Second Place: The Worst-Case Scenario by Emily Rinkema

At the end of the first week at my new job, Tina from Sales makes me go to a lunchtime baby shower with her. I can’t think of many things that could be worse–maybe a pap smear, maybe a water park, maybe a plane crash–but she tells me I have to go, that it’ll make a good impression.

There are about twenty women in the conference room, which is decorated with blue streamers and blue balloons. Some are seated already, a semi-circle with the mom-to-be in a rocking chair at the front, but most are at the potluck table. 

We get in line behind Carla from Communications, who is filling her plate with desserts. 

‘She’s just glowing,’ Tina says to me, looking at the expectant mother, who I think works in Finance. ‘I just love babies,’ she says, and I scoop something from the bowl in front of me onto my plate. The table is covered in all things boy: trucks, trains, cars, baseballs, airplanes. ‘Look how happy she is,’ she says, and tucks her chin to her shoulder like she’s cuddling herself.

I’m not sure she’s glowing, but she does seem happy to be having a baby.

We only have 30 minutes for lunch, so a woman with curly hair who I think works in Marketing tells us all to have a seat and says we’re going to play a game called Funny Story. She goes over the rules: the mom-to-be will pull a name out of a bonnet, and the person whose name is pulled has to tell a quick funny story about being a mom, or, she says, if she isn’t a mother, then she should tell a funny story about her own mother, or, she says, laughing, if she isn’t a mother and doesn’t have a mother, then she can tell any funny story that has a mother in it. At the end, the mother-to-be will choose the funniest story. 

I’m relieved no one knows me yet, that my name won’t have made it into the bonnet because I never RSVP’d. I’m probably the only one in the room who is not a mother, who doesn’t have a mother, who doesn’t want to be a mother, who is the Marketing woman’s worst-case scenario. I start to eat. 

But the pregnant one, the one with the t-shirt that says BABY with an arrow pointing down, says my name. I look up, mouth full of broccoli salad. Everyone is staring at me. Tina winks. 

I’ve never been good with people. I work in IT. But Tina smiles at me expectantly and I panic and start talking, telling the first story about mothers I can think of. I tell the room that when I was ten, my mother, who would die in childbirth a few years later, told me her family always knew when my grandmother was pregnant again because they would find her sitting at the top of the stairs, crying. 

The Marketing woman puts her hand to her mouth.

I remember that it’s supposed to be a funny story, so I quickly clarify that she cried because she had fifteen children. ‘Fifteen,’ I repeat with a laugh. Everyone has stopped eating and I just keep going because they are all staring at me and there’s more to the story, so I tell them that after the 15th baby was born, before she was even crawling, they were honored for being good Catholics and flew to meet the Pope, and on the way back, just hours after being blessed, their plane crashed and everyone died. ‘Not the baby,’ I add quickly, because this is a baby shower, and I don’t want them to think I would tell a story where a baby died. ‘Just the parents. All fifteen kids stayed home,’ I say, and I realize that I should have said that part earlier. 

Tina looks at her plate. 

‘Here’s the funny part,’ I say, because that’s the point of the game, and though I may not be an extravert, I have seven siblings and equate competition with survival. As the timer goes off, I tell them, speaking quickly now so I don’t get disqualified, that nine of the fifteen kids became priests and nuns. I’m laughing now, because, come on, that’s funny, right? Not funny haha, but funny unexpected, funny fucking absurd.

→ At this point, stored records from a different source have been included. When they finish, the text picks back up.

(* ===== verification/CompactionSizes.v ===== *)
(** * The sizes a compaction reports

    What [calc_sizes] makes of the table properties of the input and output SST
    files: for every blob file, how many more bytes the outputs refer to. *)

From S2P Require Import Prelude Rocks BlobFormat BlobFileSizeCollector DbEvents.

(** The sum of the values an association list gives to a key. *)
Definition total_at (n : Z) (L : list (Z * Z)) : Z :=
  foldr (fun e s => (if e.1 =? n then e.2 else 0) + s) 0 L.

Lemma total_at_app n L1 L2 : total_at n (L1 ++ L2) = total_at n L1 + total_at n L2.
Proof. unfold total_at. induction L1 as [|[k v] L1 IH]; cbn; [done|]. rewrite IH. lia. Qed.

Lemma total_at_absent n L : n ∉ L.*1 -> total_at n L = 0.
Proof.
  induction L as [|[k v] L IH]; [done|]. rewrite fmap_cons, not_elem_of_cons. cbn [fst]. intros [Hne Hn].
  cbn [total_at foldr fst snd]. fold (total_at n L). rewrite (IH Hn). replace (k =? n) with false by lia. done.
Qed.

Section sizes.
Context `{Coding}.

(** What the property of an SST file says. *)
Definition sst_sizes (props : gmap string UserCollectedProperties) (file : string) : gmap Z Z :=
  match props !! file ≫= (.!! kPropertiesName) with
  | None => ∅
  | Some property => let '(ok, sizes) := decode_sizes property ∅ in if ok : bool then sizes else ∅
  end.

Definition entries_of (props : gmap string UserCollectedProperties) (files : list string)
    : list (Z * Z) :=
  files ≫= (fun f => ordered_iter (sst_sizes props f)).

Lemma calc_bfs_entries props files c b z :
  calc_bfs props files c b z = foldl (calc_entry c b) z (entries_of props files).
Proof.
  revert z; induction files as [|f files IH]; intros z; [done|].
  unfold calc_bfs, entries_of in *. cbn [foldl mbind list_bind]. rewrite foldl_app, <- IH. f_equal.
  unfold calc_file, sst_sizes. destruct (props !! f ≫= _) as [property|]; [|done].
  by destruct (decode_sizes property ∅) as [[] sizes].
Qed.

Lemma calc_entry_loop c b L z :
  let z' := foldl (calc_entry c b) z L in
  (forall n, blob_files_size_diff z' !! n =
     if decide (n ∈ L.*1)
     then Some (wrap_i64 (default 0 (blob_files_size_diff z !! n) + c * total_at n L))
     else blob_files_size_diff z !! n) /\
  (forall n, n ∈ bz_inputs z' <-> n ∈ bz_inputs z \/ b = false /\ n ∈ L.*1) /\
  (forall n, n ∈ bz_outputs z' <-> n ∈ bz_outputs z \/ b = true /\ n ∈ L.*1 /\ n ∉ bz_inputs z).
Proof.
  revert L. refine (rev_ind _ _ _).
  { cbn. split_and!; [done|set_solver..]. }
  intros [k v] L (Hd & Hi & Ho). rewrite foldl_snoc. set (z1 := foldl (calc_entry c b) z L) in *.
  rewrite fmap_app. split_and!; intros n; unfold calc_entry; cbn [blob_files_size_diff bz_inputs bz_outputs fst snd fmap list_fmap].
  - rewrite total_at_app. cbn [total_at foldr fst snd]. rewrite Z.add_0_r.
    destruct (decide (k = n)) as [->|Hne].
    + rewrite decide_True by (apply elem_of_app; right; left). rewrite Z.eqb_refl.
      rewrite Hd. destruct (decide (n ∈ L.*1)) as [Hin|Hin].
      * rewrite lookup_insert_eq, wrap_i64_add_l. do 2 f_equal. lia.
      * rewrite (total_at_absent n L Hin). destruct (blob_files_size_diff z !! n) as [v0|].
        -- rewrite lookup_insert_eq. cbn [from_option]. do 2 f_equal; unfold id; lia.
        -- rewrite lookup_insert_eq. cbn [from_option]. do 2 f_equal; lia.
    + replace (k =? n) with false by lia. rewrite Z.add_0_r.
      transitivity (blob_files_size_diff z1 !! n); [by destruct (blob_files_size_diff z1 !! k); rewrite lookup_insert_ne|].
      rewrite Hd. apply decide_ext. rewrite elem_of_app, list_elem_of_singleton. naive_solver.
  - destruct b; [|rewrite elem_of_union, elem_of_singleton]; rewrite Hi, elem_of_app, list_elem_of_singleton; naive_solver.
  - rewrite elem_of_app, list_elem_of_singleton. destruct b.
    + case_bool_decide as Hin; rewrite Hi in Hin.
      * rewrite Ho. naive_solver.
      * rewrite elem_of_union, elem_of_singleton, Ho. naive_solver.
    + rewrite Ho. naive_solver.
Qed.

(** The blob bytes the SST files refer to, in blob file [n]. *)
Definition refer_bytes (props : gmap string UserCollectedProperties) (files : list string) (n : Z) : Z :=
  total_at n (entries_of props files).

Definition refer (props : gmap string UserCollectedProperties) (files : list string) (n : Z) : Prop :=
  n ∈ (entries_of props files).*1.

#[export] Instance refer_dec props files n : Decision (refer props files n).
Proof. unfold refer. apply _. Defined.

Lemma refer_spec props files n :
  refer props files n <-> exists f v, f ∈ files /\ sst_sizes props f !! n = Some v.
Proof.
  unfold refer, entries_of. rewrite list_elem_of_fmap. split.
  - intros ([n' v] & -> & Hin). apply list_elem_of_bind in Hin as (f & Hf & Hin).
    exists f, v. split; [done|]. rewrite ordered_iter_perm in Hf. by apply elem_of_map_to_list in Hf.
  - intros (f & v & Hin & Hv). exists (n, v). split; [done|]. apply list_elem_of_bind. exists f.
    split; [|done]. rewrite ordered_iter_perm. by apply elem_of_map_to_list.
Qed.

(** C28: The sizes of a compaction. For every blob file that a readable property
    of an input or an output SST file names, the difference is the bytes the
    outputs refer to minus the bytes the inputs refer to (in 64-bit two's
    complement), and other blob files have none; the outputs that become normal
    are the blob files that only output files refer to. *)
Theorem compaction_sizes_exact (info : CompactionJobInfo) (n : Z) :
  let z := calc_sizes info in
  let props := cji_table_properties info in
  let ins := cji_input_files info in
  let outs := cji_output_files info in
  blob_files_size_diff z !! n =
    (if decide (refer props ins n \/ refer props outs n)
     then Some (wrap_i64 (refer_bytes props outs n - refer_bytes props ins n)) else None) /\
  (n ∈ bz_inputs z <-> refer props ins n) /\
  (n ∈ bz_outputs z <-> refer props outs n /\ ~ refer props ins n).
Proof.
  intros z props ins outs. unfold z, calc_sizes. rewrite !calc_bfs_entries. fold props ins outs.
  destruct (calc_entry_loop (-1) false (entries_of props ins) (MkBlobSizes ∅ ∅ ∅)) as (Hd1 & Hi1 & Ho1).
  set (z1 := foldl _ _ (entries_of props ins)) in *.
  destruct (calc_entry_loop 1 true (entries_of props outs) z1) as (Hd2 & Hi2 & Ho2).
  cbn [blob_files_size_diff bz_inputs bz_outputs] in *. split_and!.
  - rewrite Hd2, Hd1, lookup_empty. unfold refer, refer_bytes. cbn [default from_option].
    destruct (decide (n ∈ (entries_of props outs).*1)) as [Ho|Ho],
             (decide (n ∈ (entries_of props ins).*1)) as [Hi|Hi].
    + rewrite decide_True by tauto. cbn [from_option]. unfold id. rewrite wrap_i64_add_l. do 2 f_equal. lia.
    + rewrite decide_True by tauto. cbn [from_option]. rewrite (total_at_absent n _ Hi). do 2 f_equal. lia.
    + rewrite decide_True by tauto. rewrite (total_at_absent n _ Ho). by do 2 f_equal.
    + rewrite decide_False by tauto. done.
  - rewrite Hi2, Hi1, elem_of_empty. unfold refer. clear. naive_solver.
  - rewrite Ho2, Ho1, Hi1, !elem_of_empty. unfold refer. clear. naive_solver.
Qed.
End sizes.
(* ===== verification/Directory.v ===== *)
(** * The Titan directory

    The laws of the directory that opening a database relies on: a manifest log
    returns the records appended to it, "CURRENT" names the log it was set to,
    names can be told apart, and an operation on one file leaves the others
    alone. *)

From Stdlib Require Import Ascii.
From S2P Require Import Prelude Rocks Options Stats Util BlobFormat Env BlobFileBuilder BlobFileReader VersionEdit BlobStorage StorageInv EditCollector BlobFileSet ApplyInv ManifestReplay Scheduler DbEvents DbEventsInv FileManager StoredFiles.

(** A file of a directory. *)
Definition in_dir (dir f : string) : string := dir +:+ "/" +:+ f.

Class DirectoryLaws `{E : Env} `{M : !ManifestIO} := {
  (** The log of that name is intact and holds these records. *)
  is_log : fs -> string -> list bytes -> Prop;
  log_read : forall w log rs, is_log w log rs -> read_log w log = Ok ((fun r => (r, OK)) <$> rs);
  log_new : forall log w w', NewWritableFile log w = (OK, w') -> is_log w' log [];
  log_append : forall log r w w' rs, log_AddRecord log r w = (OK, w') -> is_log w log rs -> is_log w' log (rs ++ [r]);
  log_synced : forall log w w' rs, SyncTitanManifest log w = (OK, w') -> is_log w log rs -> is_log w' log rs;
  (** "CURRENT" has the name of a log and a newline. *)
  current_read : forall dir n w w', SetCurrentFile dir n w = (OK, w') ->
    exists name, ReadFileToString w' (CurrentFileName dir) = Ok (name ++ [Byte.x0a]) /\
      in_dir dir (name_of_bytes name) = DescriptorFileName dir n;
  current_log : forall dir n w w' rs, SetCurrentFile dir n w = (OK, w') ->
    is_log w (DescriptorFileName dir n) rs -> is_log w' (DescriptorFileName dir n) rs;
  read_exists : forall w name c, ReadFileToString w name = Ok c -> FileExists w name = OK;
  (** Names. *)
  blob_not_descriptor : forall dir n m, BlobFileName dir n <> DescriptorFileName dir m;
  parse_blob : forall dir f n, is_u64 n -> in_dir dir f = BlobFileName dir n -> ParseFileName f = Some (n, kBlobFile);
  parse_descriptor : forall dir f n, is_u64 n -> in_dir dir f = DescriptorFileName dir n ->
    ParseFileName f = Some (n, kDescriptorFile);
  parse_current : forall dir f n t, in_dir dir f = CurrentFileName dir -> ParseFileName f = Some (n, t) -> t = kOtherFile;
  (** Blob files stay as they are. *)
  new_log_touches : forall log w, only_touches log w (NewWritableFile log w).2;
  set_current_keeps : forall dir m w n c,
    holds_file w (BlobFileName dir n) c -> holds_file (SetCurrentFile dir m w).2 (BlobFileName dir n) c;
  (** So does what is not deleted, or not written to. *)
  delete_log : forall name log w rs, name <> log -> is_log w log rs -> is_log (env_DeleteFile name w).2 log rs;
  delete_read : forall name name' w c, name <> name' ->
    ReadFileToString w name' = Ok c -> ReadFileToString (env_DeleteFile name w).2 name' = Ok c;
  append_read : forall log r w dir n c, log = DescriptorFileName dir n ->
    ReadFileToString w (CurrentFileName dir) = Ok c ->
    ReadFileToString (log_AddRecord log r w).2 (CurrentFileName dir) = Ok c;
  sync_read : forall log w dir n c, log = DescriptorFileName dir n ->
    ReadFileToString w (CurrentFileName dir) = Ok c ->
    ReadFileToString (SyncTitanManifest log w).2 (CurrentFileName dir) = Ok c
}.

(** ** The directory in memory *)

Section mem_directory.
#[local] Existing Instances leb128_coding mem_env mem_manifest mem_files.

Lemma mem_log_records_one r acc c :
  mem_log_records acc (mem_log_record r ++ c) = (acc ++ r, OK) :: mem_log_records [] c.
Proof.
  revert acc. induction r as [|b r IH]; intros acc; cbn [mem_log_record foldr app mem_log_records].
  - by rewrite app_nil_r.
  - unfold mem_log_record in IH. rewrite IH. by rewrite <- app_assoc.
Qed.

Definition mem_log_of (rs : list bytes) : bytes := concat (mem_log_record <$> rs).

Lemma mem_log_records_of rs : mem_log_records [] (mem_log_of rs) = (fun r => (r, OK)) <$> rs.
Proof.
  induction rs as [|r rs IH]; [done|]. unfold mem_log_of in *. cbn [fmap list_fmap concat].
  by rewrite mem_log_records_one, IH.
Qed.

Lemma mem_log_of_snoc rs r : mem_log_of (rs ++ [r]) = mem_log_of rs ++ mem_log_record r.
Proof. unfold mem_log_of. rewrite fmap_app, concat_app. cbn. by rewrite app_nil_r. Qed.

(** A name of digits is read back as its number. *)
Lemma mem_digit_char x : (x < 10)%N -> mem_digit (pretty.pretty_N_char x) = Some x.
Proof.
  intros Hx. destruct (decide (x = 0 \/ x = 1 \/ x = 2 \/ x = 3 \/ x = 4 \/ x = 5 \/ x = 6 \/ x = 7 \/ x = 8 \/ x = 9)%N)
    as [[->|[->|[->|[->|[->|[->|[->|[->|[->| ->]]]]]]]]]|Hn]; [done..|]. lia.
Qed.

Lemma mem_number_go x s : mem_number (pretty.pretty_N_go x s) 0 = mem_number s x.
Proof.
  revert s. induction (N.lt_wf_0 x) as [x _ IH]; intros s.
  assert (x = 0 \/ 0 < x)%N as [->|Hx] by lia; [by rewrite pretty.pretty_N_go_0|].
  rewrite pretty.pretty_N_go_step by done. rewrite IH by (by apply N.div_lt).
  cbn [mem_number]. rewrite mem_digit_char by (by apply N.mod_lt). cbn [mbind option_bind].
  f_equal. rewrite (N.div_mod' x 10) at 3. lia.
Qed.

Lemma mem_number_pretty (n : Z) : 0 <= n -> mem_number (pretty n) 0 = Some (Z.to_N n).
Proof.
  intros Hn. unfold pretty, pretty.pretty_Z. destruct n as [|p|p]; [done| |lia].
  unfold pretty, pretty.pretty_positive, pretty, pretty.pretty_N. case_decide; [done|].
  by rewrite mem_number_go.
Qed.

(** Only a manifest's name starts like one. *)
Lemma strip_prefix_app p s : strip_prefix p (p +:+ s) = Some s.
Proof.
  induction p as [|a p IH]; [done|]. transitivity (strip_prefix p (p +:+ s)); [|exact IH].
  change (strip_prefix (String.String a p) (String.String a p +:+ s))
    with (if Ascii.eqb a a then strip_prefix p (p +:+ s) else None). by rewrite (proj2 (Ascii.eqb_eq a a) eq_refl).
Qed.

Lemma strip_prefix_number p s acc n : p <> "" -> mem_number s acc = Some n ->
  (forall a q, p = String.String a q -> mem_digit a = None) -> strip_prefix p s = None.
Proof.
  destruct p as [|a p]; [done|]. intros _ Hs Hp. specialize (Hp a p eq_refl).
  destruct s as [|b s]; [done|]. cbn [mem_number strip_prefix] in Hs |- *. destruct (Ascii.eqb a b) eqn:Hab; [|done].
  apply Ascii.eqb_eq in Hab as <-. by rewrite Hp in Hs.
Qed.

Lemma mem_parse_number s n : mem_number s 0 = Some n -> mem_parse s = Some (Z.of_N n, kBlobFile).
Proof.
  intros Hs. unfold mem_parse. rewrite (strip_prefix_number "MANIFEST-" s 0 n); [by rewrite Hs|done|done|].
  by intros a q [= <- <-].
Qed.

Lemma mem_parse_descriptor n : is_u64 n -> mem_parse (mem_descriptor n) = Some (n, kDescriptorFile).
Proof.
  intros [Hn _]. unfold mem_parse, mem_descriptor. rewrite strip_prefix_app, mem_number_pretty by done.
  cbn. by rewrite Z2N.id.
Qed.

Lemma in_dir_inj dir f g : in_dir dir f = in_dir dir g -> f = g.
Proof.
  unfold in_dir. induction dir as [|a dir IH]; intros Heq; injection Heq as Heq; [done|by apply IH].
Qed.

Lemma mem_name_of name : String.string_of_list_byte (mem_name name) = name.
Proof. apply String.string_of_list_byte_of_string. Qed.

(** The name of a blob file does not start with a letter. *)
Lemma mem_pretty_letter (n : Z) a s : mem_digit a = None -> a <> "-"%char -> pretty n <> String.String a s.
Proof.
  intros Ha Hm Heq. destruct (decide (0 <= n)) as [Hn|Hn].
  - apply mem_number_pretty in Hn. rewrite Heq in Hn. cbn [mem_number] in Hn. by rewrite Ha in Hn.
  - destruct n as [|p|p]; [by destruct Hn|by destruct Hn|]. apply Hm. by injection Heq.
Qed.

#[export] Instance mem_directory : @DirectoryLaws mem_env mem_manifest.
Proof.
  refine (@Build_DirectoryLaws mem_env mem_manifest
    (fun w log rs => (w : gmap string bytes) !! log = Some (mem_log_of rs)) _ _ _ _ _ _ _ _ _ _ _ _ _ _ _ _ _);
    cbn.
  - intros w log rs ->. by rewrite mem_log_records_of.
  - intros log w w' [= <-]. by rewrite lookup_insert_eq.
  - intros log r w w' rs [= <-] Hw. rewrite lookup_insert_eq, Hw. cbn. by rewrite mem_log_of_snoc.
  - by intros log w w' rs [= <-].
  - intros dir n w w' [= <-]. exists (mem_name (mem_descriptor n)). rewrite lookup_insert_eq, mem_name_of. done.
  - intros dir n w w' rs [= <-] Hw. rewrite lookup_insert_ne; [done|]. by intros ?%(in_dir_inj dir "CURRENT").
  - intros w name c. by destruct (w !! name).
  - intros dir n m Heq%(in_dir_inj dir (pretty n) (mem_descriptor m)).
    by apply (mem_pretty_letter n "M"%char ("ANIFEST-" +:+ pretty m)) in Heq.
  - intros dir f n [Hn _] ->%(in_dir_inj dir f (pretty n)).
    rewrite (mem_parse_number _ _ (mem_number_pretty n Hn)). by rewrite Z2N.id.
  - intros dir f n Hn ->%(in_dir_inj dir f (mem_descriptor n)). by apply mem_parse_descriptor.
  - by intros dir f n t ->%(in_dir_inj dir f "CURRENT").
  - intros log w. apply mem_insert_touches.
  - intros dir m w n c. rewrite !mem_holds. intros (c' & Hc & Hr). exists c'. split; [|done].
    rewrite lookup_insert_ne; [done|]. intros Heq%(in_dir_inj dir "CURRENT" (pretty n)).
    symmetry in Heq. by apply (mem_pretty_letter n "C"%char "URRENT") in Heq.
  - intros name log w rs Hne Hw. by rewrite lookup_delete_ne.
  - intros name name' w c Hne. by rewrite lookup_delete_ne.
  - intros log r w dir n c -> Hc. rewrite lookup_insert_ne; [done|]. by intros ?%(in_dir_inj dir (mem_descriptor n)).
  - done.
Defined.
End mem_directory.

The pregnant mother puts her right hand on her belly. She might be crying, but I look away before I can tell for sure.

The real funny thing, the thing I don’t say because my time is up, is that the baby, the 15th one, the one who wasn’t yet crawling when her parents crashed into the ocean, told me once–as we sat together at the top of the stairs on the morning of my tenth birthday–that she wished her mother had said, ‘Not without the baby,’ when she was invited to meet the Pope. Then she would have been just a beautiful photograph on the wall, a memory of a baby that, if not for tragedy, could have grown up to be anything, maybe a writer, maybe a doctor, maybe the owner of a bakery that made only pies. But instead, she told me, and she laughed, even though she was crying, she grew up to be a mother.  


“Worst-Case Scenario” made me cringe, howl with laughter, and nod with knowing. This is clever social commentary on motherhood wrapped up in a hilarious bow.

Deesha Philyaw

An irreverent take on motherhood that raises poignant and heretical questions: does becoming a mother mean sacrificing one’s dreams? To poke at motherhood while being laugh-out-loud funny? Now, that’s a rare feat!